Count the lines below that contain the word "navigate", and report only that number.

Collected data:
<<<<

(** [FF]. *)
Definition FF (this : RapiDoc) (e : Tag) : html bound :=
  el "h1" ["id" =: t_elementId e] (txt (sor (orE (t_displayName e)) (t_name e))) ++
  when ((onNavTagClick this === u8 "show-description") && truthy (t_description e)) (el "div" ["class" =: u8 "m-markdown"] (
          el "div" ["class" =: u8 "m-markdown regular-font"] (raw (describe this (t_elementId e) (t_description e))))).

(** The id of the tag that [MF] looks for: [s.substring(0, n)] takes nothing for a
    negative [n]. *)
Definition tagIdOf (e : jstr) : jstr :=
  match indexOf (u8 "--") e 4 with
  | Some (S _) => match indexOf (u8 "--") e 5 with
                  | Some n => slice 0 n e
                  | None => []
                  end
  | _ => e
  end.

(** The first operation of an id, with its tag. *)
Definition findOperation (id : jstr) (l : list Tag) : option (Tag * Path) :=
  head (flat_map (fun t => match List.find (fun p => p_elementId p === id) (t_paths t) with
                           | Some p => [(t, p)]
                           | None => []
                           end) l).
(* ===== verification/RapidocNav.v ===== *)
(** * RapiDoc: the navigation bar

    The template [CF] of the bar, what a click or the Enter key does in it ([PF]), and
    the expanded tags ([TF] and the two buttons for all). *)

From stdpp Require Import strings numbers pretty list sets.
From S2P Require Import Prelude JsString Html RapidocSpec RapidocElement RapidocAuth.
From S2P Require Import RapidocOperation RapidocMain.

Open Scope nat_scope.

Section nav.
Context {CM : CaseMapping} {LC : Locale} {MK : Marked}.

Definition navTitle (sp : Spec) : jstr :=
  sor (trim (orE (i ← s_info sp; i_title i))) (u8 "Overview").

(** The tags with an operation that matches the search. *)
Definition navTags (this : RapiDoc) (sp : Spec) : list Tag :=
  List.filter (fun e => existsb (fun t => mt (searchVal this) t (t_name e)) (t_paths e))
    (s_tags sp).

(** [CF]. *)
Definition CF (this : RapiDoc) : html bound :=
  let blank := el "nav" ["class" =: u8 "nav-bar"; "part" =: u8 "section-navbar"] (
      el "slot" ["name" =: u8 "nav-logo"; "class" =: u8 "logo"] []) in
  match resolvedSpec this with
  | None => blank
  | Some sp =>
    if specLoadError sp then blank else
    el "nav" ["class" =: u8 "nav-bar " ++ renderStyle this;
          "part" =: u8 "section-navbar"] (
        el "slot" ["name" =: u8 "nav-logo"; "class" =: u8 "logo"] [] ++
        unless ((allowSearch this === u8 "false") && (allowAdvancedSearch this === u8 "false")) (el "div" ["style" =: u8 "display:flex; flex-direction:row; justify-content:center; align-items:stretch; padding:8px 24px 12px 24px; " ++ (if allowAdvancedSearch this === u8 "false" then u8 "border-bottom: 1px solid var(--nav-hover-bg-color)" else []);
                "part" =: u8 "section-navbar-search"] (
              unless (allowSearch this === u8 "false") (el "div" ["style" =: u8 "display:flex; flex:1; line-height:22px;"] (
                    el "input" ["id" =: u8 "nav-bar-search";
                        "part" =: u8 "textbox textbox-nav-filter";
                        "style" =: u8 "width:100%; padding-right:20px; color:var(--nav-hover-text-color); border-color:var(--nav-accent-color); background-color:var(--nav-hover-bg-color)";
                        "type" =: u8 "text";
                        "placeholder" =: u8 "Filter";
                        "change" =@ onSearchChange;
                        "spellcheck" =: u8 "false"] [] ++
                    el "div" ["style" =: u8 "margin: 6px 5px 0 -24px; font-size:var(--font-size-regular); cursor:pointer;"] (
                      txt (u8 "↩"))) ++
                when (truthy (searchVal this)) (el "button" ["click" =@ onClearSearch;
                          "class" =: u8 "m-btn thin-border";
                          "style" =: u8 "margin-left:5px; color:var(--nav-text-color); width:75px; padding:6px 8px;";
                          "part" =: u8 "btn btn-outline btn-clear-filter"] (
                        txt (u8 "CLEAR")))) ++
              unless ((allowAdvancedSearch this === u8 "false") || truthy (searchVal this)) (el "button" ["class" =: u8 "m-btn primary";
                      "part" =: u8 "btn btn-fill btn-search";
                      "style" =: u8 "margin-left:5px; padding:6px 8px; width:75px";
                      "click" =@ onShowSearchModalClicked] (
                    txt (u8 "SEARCH"))))) ++
        el "nav" ["class" =: u8 "nav-scroll";
              "tabindex" =: u8 "-1";
              "part" =: u8 "section-navbar-scroll";
              "click" =@ call_PF;
              "keyup" =@ call_PF] (
            when (negb (showInfo this === u8 "false") && bool_decide (is_Some (s_info sp))) ((if infoDescriptionHeadingsInNavBar this === u8 "true" then when (0 <? length (infoDescriptionHeaders sp)) (el "div" ["class" =: u8 "nav-bar-info " ++ navActiveItemMarker this;
                            "id" =: u8 "link-overview";
                            "data-content-id" =: u8 "overview";
                            "data-action" =: u8 "navigate";
                            "tabindex" =: u8 "0";
                            "part" =: u8 "section-navbar-item section-navbar-overview"] (
                          txt (navTitle sp))) ++
                  el "div" ["class" =: u8 "overview-headers"] (
                      flat_map (fun e => el "div" ["class" =: u8 "nav-bar-h" ++ decN (tok_depth e) ++ u8 " " ++ navActiveItemMarker this;
                              "id" =: u8 "link-overview--" ++ slug (tok_text e);
                              "data-action" =: u8 "navigate";
                              "data-content-id" =: u8 "overview--" ++ slug (tok_text e)] (
                            txt (tok_text e))) (infoDescriptionHeaders sp)) ++
                  when (0 <? length (infoDescriptionHeaders sp)) (el "hr" ["style" =: u8 "border-top: 1px solid var(--nav-hover-bg-color); border-width:1px 0 0 0; margin: 15px 0 0 0"] [])
                else el "div" ["class" =: u8 "nav-bar-info " ++ navActiveItemMarker this;
                        "id" =: u8 "link-overview";
                        "data-action" =: u8 "navigate";
                        "data-content-id" =: u8 "overview";
                        "tabindex" =: u8 "0"] (
                      txt (navTitle sp)))) ++
            unless (allowServerSelection this === u8 "false") (el "div" ["class" =: u8 "nav-bar-info " ++ navActiveItemMarker this;
                    "id" =: u8 "link-servers";
                    "data-action" =: u8 "navigate";
                    "data-content-id" =: u8 "servers";
                    "tabindex" =: u8 "0";
                    "part" =: u8 "section-navbar-item section-navbar-servers"] (
                  txt (u8 " API Servers "))) ++
            when (negb (allowAuthentication this === u8 "false")) (el "div" ["class" =: u8 "nav-bar-info " ++ navActiveItemMarker this;
                    "id" =: u8 "link-auth";
                    "data-action" =: u8 "navigate";
                    "data-content-id" =: u8 "auth";
                    "tabindex" =: u8 "0";
                    "part" =: u8 "section-navbar-item section-navbar-auth"] (
                  txt (u8 " Authentication "))) ++
            el "div" ["id" =: u8 "link-operations-top";
                "class" =: u8 "nav-bar-section operations";
                "data-action" =: u8 "navigate";
                "data-content-id" =: (if renderStyle this === u8 "focused" then [] else u8 "operations-top");
                "part" =: u8 "section-navbar-item section-navbar-operations-top"] (
              el "div" ["style" =: u8 "font-size:16px; display:flex; margin-left:10px;"] (
                when (renderStyle this === u8 "focused") (el "div" ["class" =: u8 "nav-bar-expand-all";
                        "data-action" =: u8 "expand-all";
                        "tabindex" =: u8 "0";
                        "title" =: u8 "Expand all"] (
                      txt (u8 "▸")) ++
                  el "div" ["class" =: u8 "nav-bar-collapse-all";
                        "data-action" =: u8 "collapse-all";
                        "tabindex" =: u8 "0";
                        "title" =: u8 "Collapse all"] (
                      txt (u8 "▸")))) ++
              el "div" ["class" =: u8 "nav-bar-section-title"] (txt (u8 " OPERATIONS "))) ++
            flat_map (fun e => el "div" ["class" =: u8 "nav-bar-tag-and-paths " ++ (if (renderStyle this === u8 "read") || t_expanded e then u8 "expanded" else u8 "collapsed")] (
                  (if t_name e === u8 "General ⦂" then el "hr" ["style" =: u8 "border:none; border-top: 1px dotted var(--nav-text-color); opacity:0.3; margin:-1px 0 0 0;"] []
                  else el "div" ["class" =: u8 "nav-bar-tag " ++ navActiveItemMarker this;
                          "part" =: u8 "section-navbar-item section-navbar-tag";
                          "id" =: u8 "link-" ++ t_elementId e;
                          "data-action" =: (if (renderStyle this === u8 "read") || (onNavTagClick this === u8 "show-description") then u8 "navigate" else u8 "expand-collapse-tag");
                          "data-content-id" =: (if if renderStyle this === u8 "read" then truthy (t_elementId e) else onNavTagClick this === u8 "show-description" then t_elementId e else []);
                          "data-first-path-id" =: t_firstPathId e;
                          "tabindex" =: u8 "0"] (
                        el "div" ["style" =: u8 "pointer-events:none;"] (
                          txt (sor (orE (t_displayName e)) (t_name e))) ++
                        el "div" ["class" =: u8 "nav-bar-tag-icon";
                            "tabindex" =: u8 "0";
                            "data-action" =: u8 "expand-collapse-tag"] [])) ++
                  when (infoDescriptionHeadingsInNavBar this === u8 "true") (unless ((renderStyle this === u8 "focused") && (onNavTagClick this === u8 "expand-collapse")) (el "div" ["class" =: u8 "tag-headers"] (
                            flat_map (fun t => el "div" ["class" =: u8 "nav-bar-h" ++ decN (tok_depth t) ++ u8 " " ++ navActiveItemMarker this;
                                    "part" =: u8 "section-navbar-item section-navbar-h" ++ decN (tok_depth t);
                                    "id" =: u8 "link-" ++ t_elementId e ++ u8 "--" ++ slug (tok_text t);
                                    "data-action" =: u8 "navigate";
                                    "data-content-id" =: t_elementId e ++ u8 "--" ++ slug (tok_text t);
                                    "tabindex" =: u8 "0"] (
                                  txt (tok_text t))) (t_headers e)))) ++
                  el "div" ["class" =: u8 "nav-bar-paths-under-tag";
                      "style" =: u8 "max-height:" ++ decN (if t_expanded e || (renderStyle this === u8 "read") then 50 * max 1 (length (t_paths e)) else 0) ++ u8 "px;"] (
                    flat_map (fun e => el "div" ["class" =: u8 "nav-bar-path " ++ navActiveItemMarker this ++ u8 " " ++ (if usePathInNavBar this === u8 "true" then u8 "small-font" else []);
                        "part" =: u8 "section-navbar-item section-navbar-path";
                        "data-action" =: u8 "navigate";
                        "data-content-id" =: p_elementId e;
                        "id" =: u8 "link-" ++ p_elementId e;
                        "tabindex" =: u8 "0"] (
                      el "span" ["style" =: u8 "display:flex; pointer-events: none; align-items:start; " ++ (if p_deprecated e then u8 "filter:opacity(0.5)" else [])] (
                        el "span" ["class" =: u8 "nav-method " ++ showMethodInNavBar this ++ u8 " " ++ p_method e;
                              "style" =: u8 "pointer-events: none;"] (
                            txt (if showMethodInNavBar this === u8 "as-colored-block" then toUpperCase (slice 0 3 (p_method e)) else toUpperCase (p_method e))) ++
                        when (p_isWebhook e) (el "span" ["style" =: u8 "font-weight:bold; pointer-events: none; margin-right:8px; font-size: calc(var(--font-size-small) - 2px)"] (
                              txt (u8 "WEBHOOK"))) ++
                        (if usePathInNavBar this === u8 "true" then el "span" ["style" =: u8 "pointer-events: none;"; "class" =: u8 "mono-font"] (txt (p_path e))
                        else txt (sor (p_summary e) (p_shortSummary e)))))) (shownPaths this e)))) (navTags this sp) ++
            when ((showComponents this === u8 "true") && (renderStyle this === u8 "focused")) (el "div" ["id" =: u8 "link-components"; "class" =: u8 "nav-bar-section components"] (
                  el "div" [] [] ++
                  el "div" ["class" =: u8 "nav-bar-section-title"] (txt (u8 "COMPONENTS"))) ++
              flat_map (fun e => when (0 <? length (c_subComponents e)) (el "div" ["class" =: u8 "nav-bar-tag";
                          "part" =: u8 "section-navbar-item section-navbar-tag";
                          "data-action" =: u8 "navigate";
                          "data-content-id" =: u8 "cmp--" ++ toLowerCase (c_name e);
                          "id" =: u8 "link-cmp--" ++ toLowerCase (c_name e)] (
                        txt (c_name e)) ++
                    flat_map (fun e => el "div" ["class" =: u8 "nav-bar-path";
                        "data-action" =: u8 "navigate";
                        "data-content-id" =: u8 "cmp--" ++ sub_id e;
                        "id" =: u8 "link-cmp--" ++ sub_id e] (
                      el "span" ["style" =: u8 "pointer-events: none;"] (txt (sub_name e)))) (shownSubs e))) (s_components sp))))
  end.

End nav.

>>>>

OUTPUT BELOW
11